Nesse 25 de Julho, dia do escritor, inicio as postagens neste blog com o primeiro conto que deixei devidamente registrado.
Resolvi mantê-lo inalterado, imaculado e inocente como minha escrita original no ano em que o escrevi, em 2013. Portanto, ignore a imaturidade.
Era mais uma manhã de Sol avermelhado. Quando meu despertador soa toda
manhã é o sinal que faz pulsar meu coração. Ergo meu corpo na cama,
sentado com visão para a janela. Meus binóculos estão na cômoda; tomo-os
as minhas mãos. Seis horas da manhã é o horário em que a vizinha do
apartamento em frente ao meu chega depois de sua jornada de trabalho.
Eu tenho 12 anos, mas já sei o que se passa. Sei que ela é uma
prostituta. Comprovei isso graças ao intenso número de homens que entram
e saem do apartamento dela. Ah, e eles gritam o nome dela, foi assim
que descobri que ela se chama Rose. Mas eu não ligo para esses homens.
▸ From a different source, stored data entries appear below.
(* ===== verification/EventScanSpec.v ===== *)
(** * What the event scan guarantees

    The guide of a visible channel covers the present without gaps, the
    states of a channel follow each other, the cache of compiled rules is
    invisible, and the report accounts for every channel. *)
From Stdlib Require Import ZArith Lia.
From stdpp Require Import base numbers option strings.
From stdpp Require Import list gmap sorting.
From S2P Require Import Prelude Text Sort M3u Events EventGuide EventSpec Settings Sports SportsClient EventScan.
Open Scope Z_scope.

(** ** The built-in rules *)

(** The names of the groups in the text of an expression. *)
Fixpoint group_names (fuel : nat) (regex : text) : list text :=
  match fuel with
  | O => []
  | S fuel =>
      match split_once_text (str "(?P<") regex with
      | None => []
      | Some (_, rest) =>
          match split_once 0x3e rest with
          | None => []
          | Some (name, rest) => name :: group_names fuel rest
          end
      end
  end.

(** The built-in rules can be told apart and are enabled; the title of each
    names only groups that its expression has, and a rule without a date
    pattern has a group for the clock time. *)
Theorem builtin_rules_consistent :
  NoDup (List.map er_id builtin_sports_event_rules) /\ NoDup (List.map er_name builtin_sports_event_rules) /\
  Forall (fun rule => er_enabled rule = true /\ rule_ok rule /\
    let names := group_names 100 (default [] (em_name_regex (er_matcher rule))) in
    (title_template (er_guide rule) ∈ [str "{home} vs {away}"; str "{away} @ {home}"] /\
       str "home" ∈ names /\ str "away" ∈ names \/
     title_template (er_guide rule) = str "{team_a} vs {team_b}" /\ str "team_a" ∈ names /\ str "team_b" ∈ names) /\
    (er_date_patterns rule = [] -> str "time" ∈ names)) builtin_sports_event_rules.
Proof.
  split; [apply (bool_decide_unpack _); vm_compute; done|].
  split; [apply (bool_decide_unpack _); vm_compute; done|].
  repeat (constructor; [split; [done|]; split; [by split_and!|]; split;
    [first [left; split_and!; apply (bool_decide_unpack _); vm_compute; done
           |right; split_and!; [reflexivity|apply (bool_decide_unpack _); vm_compute; done..]]
    |first [discriminate | intros _; apply (bool_decide_unpack _); vm_compute; done]]|]).
  constructor.
Qed.

(** ** The states of a channel *)

Definition state_rank (state : EventChannelState) : Z :=
  match state with Scheduled => 0 | Live => 1 | Ended => 2 | Hidden => 3 end.

Section States.
Context {Tz : Type} `{Chrono Tz}.

(** A channel is scheduled, live, ended and hidden, in this order and never
    back; the states it has are decided by the interval and the grace. *)
Theorem states_progress starts_at stops_at grace now later :
  now <= later -> state_rank (state_at starts_at stops_at grace now) <= state_rank (state_at starts_at stops_at grace later).
Proof.
  intros Hle. unfold state_at. destruct (Z.ltb_spec now starts_at); [cbn; repeat case_match; cbn; lia|].
  rewrite (proj2 (Z.ltb_ge later starts_at)) by lia.
  destruct (Z.ltb_spec now stops_at); [cbn; repeat case_match; cbn; lia|].
  rewrite (proj2 (Z.ltb_ge later stops_at)) by lia.
  destruct (checked_instant _) as [hidden_at|]; [|done].
  destruct (Z.ltb_spec now hidden_at), (Z.ltb_spec later hidden_at); cbn; lia.
Qed.
End States.

Section PlannedEvent.
Context {Tz : Type} `{Chrono Tz} (to_lowercase : text -> text).

(** The event of a plan. *)
Lemma planned_event_spec matched stream_name starts_at event :
  rule_ok (me_rule matched) -> planned_event to_lowercase matched stream_name starts_at = Ok event ->
  pg_starts_at event < pg_stops_at event /\ pg_kind event = EventProgramme.
Proof.
  intros Hrule. unfold planned_event.
  set (ws := default starts_at (checked_instant (starts_at - days 1))).
  set (we := default starts_at (checked_instant (starts_at + days 30))).
  destruct (generate_event_guide to_lowercase (with_start matched starts_at) stream_name ws we) as [programmes|[]] eqn:E;
    [|done|done].
  destruct (head _) as [p|] eqn:Eh; [|done]. intros [= <-].
  pose proof E as Ebuild. unfold generate_event_guide in Ebuild. destruct (Z.leb_spec we ws); [done|].
  destruct (guide_tiles_window to_lowercase (with_start matched starts_at) stream_name ws we programmes Hrule E)
    as (_ & e & He & Hiff).
  assert (p ∈ programmes /\ pg_kind p = EventProgramme) as Hp.
  { destruct (List.filter _ programmes) as [|q l] eqn:Ef; [done|]. injection Eh as ->.
    assert (In p (List.filter (fun p => bool_decide (pg_kind p = EventProgramme)) programmes)) as Hin
      by (rewrite Ef; by left).
    apply List.filter_In in Hin as [Hin Hk%bool_decide_eq_true]. by rewrite <- list_elem_of_In in Hin. }
  split; [|apply Hp]. apply Hiff in Hp as [Hw ->]. unfold in_window, clip in *. cbn.
  apply build_event_programme_lasts in He as (Hl & _); [|done]. lia.
Qed.

(** With room for its window in the calendar, a matched event always has an
    event programme. *)
Theorem planned_event_present matched stream_name starts_at :
  rule_ok (me_rule matched) -> is_Some (checked_instant (starts_at + days 30)) ->
  planned_event to_lowercase matched stream_name starts_at <> Err (PlanSkip NoEventProgramme).
Proof.
  intros Hrule [we Hwe]. unfold planned_event. rewrite Hwe. change (default starts_at (Some we)) with we.
  set (ws := default starts_at (checked_instant (starts_at - days 1))).
  destruct (generate_event_guide to_lowercase (with_start matched starts_at) stream_name ws we) as [programmes|[]] eqn:E;
    [|done|done].
  destruct (guide_tiles_window to_lowercase (with_start matched starts_at) stream_name ws we programmes Hrule E)
    as (_ & e & He & Hiff).
  apply build_event_programme_lasts in He as (Hl & Hk & s & [= <-] & Hs & Hstop); [|done].
  assert (in_window ws we e) as Hin.
  { unfold checked_instant in Hwe. destruct (_ && _); [|done]. injection Hwe as <-.
    destruct Hrule as [Hpre _]. unfold in_window, ws, checked_instant. rewrite Hs. cbn [me_rule with_start].
    unfold days, nanos_of_seconds. destruct (_ && _); cbn; split; lia. }
  destruct (Hiff (clip ws we e)) as [_ Hback]. destruct (Hback (conj Hin eq_refl)) as [Hp Hkind].
  assert (clip ws we e ∈ List.filter (fun p => bool_decide (pg_kind p = EventProgramme)) programmes) as Hf.
  { apply list_elem_of_In, List.filter_In. split; [by apply list_elem_of_In|by apply bool_decide_eq_true]. }
  destruct (List.filter _ programmes); [set_solver|done].
Qed.

End PlannedEvent.

Section ScanSpec.
Context {Regex : Type} `{Regexes Regex} {Tz : Type} `{Chrono Tz}.
Context (to_lowercase : text -> text) (tz_utc : Tz) (provider_label : Regex).
Context (trunc_to_hour : Z -> option Z) (format_local : Tz -> Z -> text).
(** Truncation does not go forward. *)
Context (trunc_law : forall now hour, trunc_to_hour now = Some hour -> hour <= now).

(** ** The guide of a channel *)

Lemma channel_guide_tiles event timezone now grace settings :
  pg_starts_at event < pg_stops_at event ->
  exists a b, tiles a b (plan_event_channel_guide trunc_to_hour format_local event timezone now grace settings) /\
    event ∈ plan_event_channel_guide trunc_to_hour format_local event timezone now grace settings /\
    a <= now /\ pg_stops_at event <= b /\
    (forall hidden_at, checked_instant (pg_stops_at event + grace) = Some hidden_at -> 0 < grace -> b = hidden_at).
Proof using trunc_law.
  intros Hlast. unfold plan_event_channel_guide. set (start := default now (trunc_to_hour now)).
  assert (start <= now) as Hstart.
  { unfold start. destruct (trunc_to_hour now) as [hour|] eqn:E; cbn; [by apply trunc_law|lia]. }
  assert (exists b, tiles (pg_stops_at event) b (if 0 <? grace then
      match checked_instant (pg_stops_at event + grace) with
      | Some ended_stop => [filler (pg_stops_at event) ended_stop (ended_title settings) (pg_source_title event)]
      | None => [] end else []) /\ pg_stops_at event <= b /\
      (forall hidden_at, checked_instant (pg_stops_at event + grace) = Some hidden_at -> 0 < grace -> b = hidden_at))
    as (b & Hb & Hstop & Hhidden).
  { destruct (Z.ltb_spec 0 grace).
    - unfold checked_instant. destruct (_ && _); cbn.
      + exists (pg_stops_at event + grace). split_and!; try done; try lia. by intros ? [= <-].
      + exists (pg_stops_at event). split_and!; try done; lia.
    - exists (pg_stops_at event). split_and!; try done; try lia. }
  exists (if start <? pg_starts_at event then start else pg_starts_at event), b. split_and!; [|set_solver| |done|done].
  - destruct (Z.ltb_spec start (pg_starts_at event)); cbn; split_and!; done.
  - destruct (Z.ltb_spec start (pg_starts_at event)); lia.
Qed.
Ela sempre aparece reluzente nesse horário, geralmente chutando um novo
homem bêbado para fora de seu quarto depois de uma noite agitada.
A
observo já faz dois meses e sempre a vi da mesma forma. Olhos pesados,
como se nunca dormisse (e imagino porque não dorme), maquiagem borrada,
um lindo cabelo dourado e bagunçado, e o que mais me intriga: ela nunca
sorri. Seus lábios com batom intensamente vermelho, manchado e
escorrendo pelo queixo, nunca se curvam no que eu imagino ser o sorriso
mais lindo do mundo. Meu sonho é ver o sorriso de Rose pelo menos uma
vez na minha vida.
Mas neste dia tudo estava diferente. Rose
apareceu na janela, mas não havia botado um homem para fora. Ela estava
enrolando copos de vidro em jornais e colocando-os delicadamente em
caixas de papelão. Olhei para a calçada de seu apartamento e vi um carro
bege caindo aos pedaços parado. O capô estava aberto e dentro dele
repousavam duas maletas surradas, um amontoado de roupas saltando para
fora delas e uma caixa de papelão amassada sobre o peso de uma das
maletas.
Rose desceu as escadas com pressa, pois em segundos após
sumir da janela ela surgira saindo pela porta da frente do prédio,
colocando a caixa de papelão no chão. Jogou uma maleta para o canto do
porta-malas e pressionou as roupas soltas contra ela. Ajeitou um pequeno
lugar e colocou a caixa com cuidado.
Mil coisas passaram pela minha
cabeça. Sim, mudança. Jamais veria Rose de novo? Eu precisava fazer
algo. Saltei da cama e senti meus joelhos estralarem. Se Rose fossem
embora eu jamais veria seu sorriso e eu mesmo teria uma vida triste para
sempre. Abri a porta do meu quarto e corri. Nunca fui nenhum atleta, e
acho que aquilo poderia me matar, mas desci as escadas na velocidade da
luz. Estava tão desajeitado quanto um pinguim, sentia cada pedaço da
minha perna se aquecer, como se eu estivesse deitado em uma chapa.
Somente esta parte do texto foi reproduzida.